If a person with CF is pregnant, their healthcare team will conduct regular testing and assessments to ensure both the individual and fetus are healthy.

These may include:

  • lung function tests
  • Burkholderia cepacia infection testing
  • nutritional status
  • liver and kidney function testing
  • mental health screening
  • gestational diabetes monitoring

A person may also have tests to see if they have passed CF to the baby.

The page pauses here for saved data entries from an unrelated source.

(** * Project configuration: flattening and provisioning

    A shallow embedding of [apps/backend/src/lib/projects.tsx]:
    [projectPrismaToCrud] (the read-side flattening of a loaded project graph),
    [listManagedProjectIds], and [createProject] (the provisioning
    transaction), together with the properties the specification states
    about them.

    Conventions
    - A JavaScript exception is a value of [exn]; a computation that may throw
      returns [result A].
    - Code that talks to the store runs in the monad [M], a state-and-exception
      monad over [World]; [transaction] restores the database on an exception.
    - Free-form JSON metadata is a [value]; objects are finite maps from
      property names to values.
    - Helpers imported from other modules ([typedToLowercase], [throwErr],
      [ensureSharedProvider], ...) are fields of the class [Externals]. *)

From Stdlib Require Import ZArith String Ascii Sorted Permutation OrderedTypeEx.
From stdpp Require Import base option list gmap strings pretty.

#[local] Set Warnings "-register-all".
#[local] Open Scope string_scope.
#[local] Open Scope Z_scope.
#[local] Open Scope list_scope.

The two prenatal tests that can show if a baby is likely to have CF:

  • Chorionic villus sampling (CVS): This involves taking a sample of placental tissue between the 10th and 13th weeks of pregnancy.
  • Amniocentesis: This involves taking a sample of amniotic fluid surrounding the baby between the 15th and 20th weeks of pregnancy.

Extra care during pregnancy ensures the best possible outcome. While a person should always consult a doctor first, they may find it helpful to consider the following tips:

  • Attend regular prenatal appointments: Regular checkups allow for appropriate health monitoring and management of existing health issues.
  • Maintain proper nutrition: If eating enough is challenging, consider drinking nutritional supplements. A person should consult their healthcare team for personalized recommendations.
  • Consider vitamin and mineral supplements: Ask a healthcare professional if they recommend vitamin and mineral supplements during pregnancy.
  • Stay active with gentle exercise: Engage in regular, low-impact activities, such as walking or swimming.
  • Care for mental health: Address any emotional concerns by asking for support from friends, family, and mental health professionals, if needed.

A person may find it helpful to ask the following questions when discussing pregnancy with a doctor:

  • How will CF affect my pregnancy and my baby’s health?
  • Are there any specific tests or screenings I should have before trying to conceive or during my pregnancy?
  • How often should I schedule prenatal appointments with my CF healthcare team and my obstetrician?
  • Are there any medications that I should stop taking or adjust during pregnancy?
  • What is the recommended nutritional plan to ensure I meet the increased demands of pregnancy?
  • How will my CF affect my ability to breastfeed?

Although it can be more difficult to get pregnant, people with CF can conceive both naturally and with the help of fertility treatments. People can have successful pregnancies and births by working closely with and following the guidance of a healthcare team.

Prioritizing proper nutrition, engaging in gentle exercise, managing existing health conditions, and attending regular prenatal visits are essential for a healthy pregnancy.

Remember to ask questions, seek support, and stay informed throughout the process to ensure the best possible outcome.